High-yield: Drainage point of quinsy = just lateral to the point where a horizontal line through the base of the uvula meets a vertical line through the anterior pillar (commonly described as upper-pole / Kelly's point). Beware the internal carotid posterolaterally — incise no deeper than ~1 cm.


Key differentials

  • Diphtheria — grey, adherent pseudomembrane that bleeds on removal, extends beyond tonsil, bull-neck, systemic toxaemia; Corynebacterium diphtheriae.
  • Infectious mononucleosis — membranous tonsillitis, generalised lymphadenopathy, hepatosplenomegaly, atypical lymphocytes; avoid ampicillin.
  • Vincent's angina — fusospirochaetal, unilateral ulcer/membrane, foul odour, gingivitis.
  • Agranulocytosis / leukaemic infiltration — necrotic ulcerative tonsillitis with low/abnormal counts.
  • Candidiasis — white plaques, immunocompromised/post-antibiotic.
  • Tonsillar malignancy (SCC, lymphoma)unilateral enlargement/ulcer in an adult; biopsy mandatory.
  • Retropharyngeal / parapharyngeal abscess — for the deep-neck-space differential of quinsy.

High-yield: Unilateral tonsillar enlargement in an adult is malignancy until proven otherwise — send for histopathology.

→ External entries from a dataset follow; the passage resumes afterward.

(** ** Messages of an edge *)

Lemma owned_at_edge t i rf : remoteSessionOwned t i rf = true -> at_edge (srv_registry (server t)) (inst_edge i) rf.
Proof.
  unfold remoteSessionOwned. destruct (EdgeGeneration _ _) as [g|]; [|done]. intros [_ H]%andb_true_iff. destruct (Registry.Snapshot _ rf) as [sn|] eqn:E; [|done].
  apply bool_decide_eq_true in H. by exists sn.
Qed.
(** What a message of an edge may do to the server: let somebody in at that
    edge, end a session of that edge, or act for a session of that edge as the
    message of a client would. *)
Inductive edge_did (now : Z) (connIP : Z -> option bytes) t (i : EdgeInstanceRef) : Site DB BDB -> Prop :=
  | did_nothing : edge_did now connIP t i t
  | did_authenticate req : edge_did now connIP t i (AuthenticateRemote EqualFold ToLower ParseIP cfg authority now t i req).1
  | did_disconnect rf : at_edge (srv_registry (server t)) (inst_edge i) rf -> edge_did now connIP t i (cleanupRemote ord t rf).1
  | did_control rf kind payload : at_edge (srv_registry (server t)) (inst_edge i) rf -> OwnershipOf kind = OwnershipCore -> 
      edge_did now connIP t i (CoreIngressHandler EqualFold ord ToLower ParseTime FormatTime ParseIP authority now connIP kind payload rf t).1.1.
Lemma edge_did_ok now connIP t i t' : ok t -> roomy (server t) -> edge_did now connIP t i t' -> ok t' /\ edges_of t' = edges_of t.
Proof.
  intros S G [|req|rf _|rf kind payload _ _].
  - done.
  - split; [by apply AuthenticateRemote_ok|apply AuthenticateRemote_edges].
  - split; [|apply cleanupRemote_edges]. by apply (fw_ok EqualFold _ _ _ (cleanupRemote_exact EqualFold ord Hord ToLower ParseTime FormatTime ParseIP t rf S)).
  - split; [by apply CoreIngressHandler_ok|by apply (CoreIngressHandler_edges EqualFold ord Hord)].
Qed.
Lemma ControlRemote_did now connIP t i msg : edge_did now connIP t i (ControlRemote now connIP t i msg).1.1.
Proof.
  unfold ControlRemote. destruct (remoteSessionOwned _ _ _) eqn:Ho; cbn [negb]; [|constructor]. destruct (_ || _) eqn:Hk; [constructor|]. apply orb_false_iff in Hk as [_ Hk%negb_false_iff%bool_decide_eq_true].
  pose proof (did_control now connIP t i (cw_Session msg) (cw_MessageType msg) (cw_Payload msg) (owned_at_edge _ _ _ Ho) Hk) as H. by destruct (CoreIngressHandler _ _ _ _ _ _ _ _ _ _ _ _ _) as [[t' es] err].
Qed.
(** The link after a message: its table of sessions and its waits. *)
Definition same_link (l : loc) (k : link) c c' : Prop := instances c' = instances c /\ nextGen c' = nextGen c /\ next_link c' = next_link c /\
  exists k', links c' = <[l := k']> (links c) /\ ln_instance k' = ln_instance k /\ ln_closed k' = ln_closed k.
Definition voice_own c (k : link) (es : list edge_effect) : Prop :=
  forall bs, Voice_to bs ∈ es -> bs = [] \/ exists rf f, at_edge (reg c) (inst_edge (ln_instance k)) rf /\ Active (reg c) rf = true /\ bs = voice_in EqualFold ord ordE (server (site c)) rf f.
Lemma send_own c0 k c l takes typ id v : voice_own c0 k (send c l takes typ id v).1.
Proof. unfold send. intros bs. destruct (links c !! l) as [k'|]; [|by intros ?%elem_of_nil]. destruct (_ && _); [by intros ?%list_elem_of_singleton|by intros ?%elem_of_nil]. Qed.
Lemma core_own c k es : voice_own c k (map Core_effect es).
Proof. intros bs (x & E & _)%list_elem_of_fmap. done. Qed.
Lemma none_own c k : voice_own c k [].
Proof. by intros bs ?%elem_of_nil. Qed.
Lemma same_link_refl l k c : links c !! l = Some k -> same_link l k c c.
Proof. intros Hl. split; [done|]. split; [done|]. split; [done|]. exists k. by rewrite insert_id. Qed.
Lemma same_link_site l k c t : links c !! l = Some k -> same_link l k c (with_site c t).
Proof. intros Hl. destruct (same_link_refl l k c Hl) as (_ & _ & _ & H). done. Qed.
Lemma same_link_ready l k c x : links c !! l = Some k -> same_link l k c (c <| ready := x |>).
Proof. intros Hl. destruct (same_link_refl l k c Hl) as (_ & _ & _ & H). done. Qed.
Lemma handle_did now connIP takes c l k env : links c !! l = Some k -> let '(c', es, err) := handle now connIP takes c l k env in
  edge_did now connIP (site c) (ln_instance k) (site c') /\ same_link l k c c' /\ voice_own c k es.
Proof.
  intros Hl. pose proof (same_link_refl l k c Hl) as R. assert (edge_did now connIP (site c) (ln_instance k) (site c) /\ same_link l k c c /\ voice_own c k []) as Hn.
  { split; [constructor|]. split; [done|apply none_own]. }
  unfold handle. destruct (bool_decide _).
  { destruct (DecodeWire _ _ _) as [req|]; [|exact Hn]. destruct (_ =? 0); [exact Hn|]. pose proof (did_authenticate now connIP (site c) (ln_instance k) (aw_Request req)) as D.
    destruct (AuthenticateRemote _ _ _ _ _ _ _ _ _) as [t answer]. cbn [fst] in D. destruct (ap_Rejected _).
    - pose proof (send_own c k (with_site c t) l takes WireAuthResult (env_ID env) (VAuthResponse (respond (aw_ConnectionID req) answer))) as V. destruct (send _ _ _ _ _ _) as [es err]. split; [exact D|]. split; [by apply same_link_site|exact V].
    - destruct (ln_sessions k !! aw_ConnectionID req); [split; [exact D|]; split; [by apply same_link_site|apply none_own]|]. set (k' := k <| ln_sessions := _ |>).
      pose proof (send_own c k (put_link (with_site c t) l k') l takes WireAuthResult (env_ID env) (VAuthResponse (respond (aw_ConnectionID req) answer))) as V. destruct (send _ _ _ _ _ _) as [es err]. split; [exact D|]. split; [|exact V].
      split; [done|]. split; [done|]. split; [done|]. by exists k'. }
  destruct (bool_decide _).
  { destruct (DecodeWire _ _ _) as [ev|]; [|exact Hn]. destruct (negb _); [exact Hn|]. split; [constructor|]. split; [by apply same_link_ready|apply none_own]. }
  destruct (bool_decide _).
  { destruct (DecodeWire _ _ _) as [msg|]; [|exact Hn]. destruct (negb _); [exact Hn|]. pose proof (ControlRemote_did now connIP (site c) (ln_instance k) msg) as D. destruct (ControlRemote _ _ _ _ _) as [[t es] err].
    split; [exact D|]. split; [by apply same_link_site|apply core_own]. }
  destruct (bool_decide _).
  { destruct (bool_decide _); [|exact Hn]. split; [constructor|]. split; [|by intros bs ?%list_elem_of_singleton]. split; [done|]. split; [done|]. split; [done|]. by eexists. }
  destruct (bool_decide _).
  { destruct (DecodeWire _ _ _) as [v|]; [|exact Hn]. unfold VoiceRemote. destruct (remoteSessionOwned _ _ _) eqn:Ho; cbn [negb orb].
    - destruct (Active _ _) eqn:Ha; cbn [negb]; (split; [constructor|]; split; [done|]; intros bs [= ->]%list_elem_of_singleton); [right; exists (vu_Session v), (vu_Frame v); split; [by apply owned_at_edge in Ho|done]|by left].
    - split; [constructor|]. split; [done|]. intros bs [= ->]%list_elem_of_singleton. by left. }
  destruct (bool_decide _); [|exact Hn].
  destruct (DecodeWire _ _ _) as [ev|]; [|exact Hn]. change (site (put_link c l _)) with (site c). unfold DisconnectRemote. destruct (remoteSessionOwned _ _ _) eqn:Ho.
  - pose proof (did_disconnect now connIP (site c) (ln_instance k) (ev_Session ev) (owned_at_edge _ _ _ Ho)) as D. destruct (cleanupRemote _ _ _) as [t es]. split; [exact D|]. split; [|apply core_own]. split; [done|]. split; [done|]. split; [done|]. by eexists.
  - split; [constructor|]. split; [|apply none_own]. split; [done|]. split; [done|]. split; [done|]. by eexists.
Qed.
Lemma same_link_ok c c' l k : cluster_ok c -> links c !! l = Some k -> same_link l k c c' -> ok (site c') -> edges_of (site c') = edges_of (site c) -> cluster_ok c'.
Proof.
  intros C Hl (I & N & X & k' & Hk & Hi & Ho) S E. destruct (put_link_ok c l k k' C Hl Hi Ho) as [C1 C2 C3 C4 C5]. split; [done| | | |].
  - intros id l'. rewrite I, Hk. apply C2.
  - intros l' k0. rewrite Hk, E. apply C3.
  - intros l' k0. rewrite Hk, X. apply C4.
  - intros id. rewrite E, I. apply C5.
Qed.

Lemma close_link_gone c l k : cluster_ok c -> links c !! l = Some k -> ln_closed k = false ->
  let c' := (close_link c l).1 in
  cluster_ok c' /\ edge_gone (inst_edge (ln_instance k)) (site c) (site c') /\ (exists k', links c' !! l = Some k' /\ ln_closed k' = true) /\ instances c' !! inst_edge (ln_instance k) = None /\ nextGen c' = nextGen c.
Proof.
  intros C Hl Ho. destruct (close_link_exact c l k C Hl Ho) as (C' & I & K & N & _ & _ & E). split; [done|]. split; [done|]. split; [|split; [|done]].
  - rewrite K, lookup_insert_eq. by eexists.
  - by rewrite I, lookup_delete_eq.
Qed.
Lemma run_one_cases now connIP takes c l k env : cluster_ok c -> roomy (server (site c)) -> links c !! l = Some k -> ln_closed k = false -> env_Type env <> WireHeartbeat ->
  let '(c1, es1, err) := handle now connIP takes c l k env in
  let '(c', es) := run_one now connIP takes c l (Some env) in
  cluster_ok c1 /\ edge_did now connIP (site c) (ln_instance k) (site c1) /\ voice_own c k es1 /\
  match err with
  | None => c' = c1 /\ es = es1
  | Some _ => c' = (close_link c1 l).1 /\ exists k1, links c1 !! l = Some k1 /\ ln_instance k1 = ln_instance k /\ ln_closed k1 = false
  end.
Proof.
  intros C G Hl Ho Hh. unfold run_one. rewrite Hl, Ho, bool_decide_eq_false_2 by done. pose proof (handle_did now connIP takes c l k env Hl) as H. destruct (handle _ _ _ _ _ _ _) as [[c1 es1] err].
  destruct H as (D & L & V). destruct (edge_did_ok now connIP _ _ _ (co_site _ C) G D) as [S E]. pose proof (same_link_ok c c1 l k C Hl L S E) as C1. destruct L as (_ & _ & _ & k1 & Hk & Hi & Hc).
  destruct err as [e|]; [|done]. destruct (close_link c1 l) as [c2 es2]. split; [done|]. split; [done|]. split; [done|]. split; [done|]. exists k1. rewrite Hk, lookup_insert_eq. split; [done|]. by rewrite Hc.
Qed.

Recently asked / exam angle

  • Timing of secondary haemorrhage after tonsillectomy (answer: 5th–10th day, due to infection) — repeatedly tested image/one-liner.
  • Source of reactionary haemorrhageparatonsillar vein.
  • Paradise criteria numbers (7-5-3) for recurrent tonsillitis tonsillectomy.
  • Drug to avoid in suspected mononucleosisampicillin/amoxicillin (rash).
  • Adenoidectomy contraindicated in cleft palate → velopharyngeal insufficiency.
  • Quinsy vs tonsillitis — trismus and uvular deviation as the discriminators; drainage site; interval tonsillectomy.
  • Referred otalgia nerve in tonsil pathology → glossopharyngeal (CN IX), Jacobson's branch.
  • Investigation of choice for adenoids → lateral soft-tissue X-ray nasopharynx / endoscopy.
  • Main arterial supply of palatine tonsiltonsillar branch of facial artery.
  • Centor/McIsaac scoring for antibiotic decision in pharyngitis.

Rapid revision

  • Waldeyer's ring = palatine + adenoid (Luschka) + lingual + tubal tonsils; adenoids have no capsule and no true crypts.
  • GABHS (S. pyogenes) is the key pathogen; treat 10 days of penicillin to prevent rheumatic fever.
  • Centor ≥3 → swab/treat; McIsaac adds age weighting.
  • Tonsil arterial supply mainly tonsillar branch of facial artery; lower pole bleeds most.
  • Referred ear pain in tonsillitis is via CN IX.
  • Paradise criteria = 7 (1 yr) / 5 each × 2 yr / 3 each × 3 yr for tonsillectomy.
  • Adenoid facies = open mouth, pinched nose, high-arched palate, prominent incisors; adenoids regress after ~10 yrs.
  • Adenoid hypertrophy → glue ear, conductive deafness, OSA, cor pulmonale.
  • Adenoidectomy contraindicated in cleft/submucous cleft palate (velopharyngeal insufficiency).
  • Reactionary haemorrhage <24 h (slipped clot/vein); secondary haemorrhage day 5–10 (infection → antibiotics).
  • Quinsy = unilateral, trismus, uvula deviated, hot-potato voice; drain + penicillin + metronidazole + interval tonsillectomy.
  • Avoid ampicillin in mononucleosis; unilateral adult tonsil mass = biopsy for malignancy.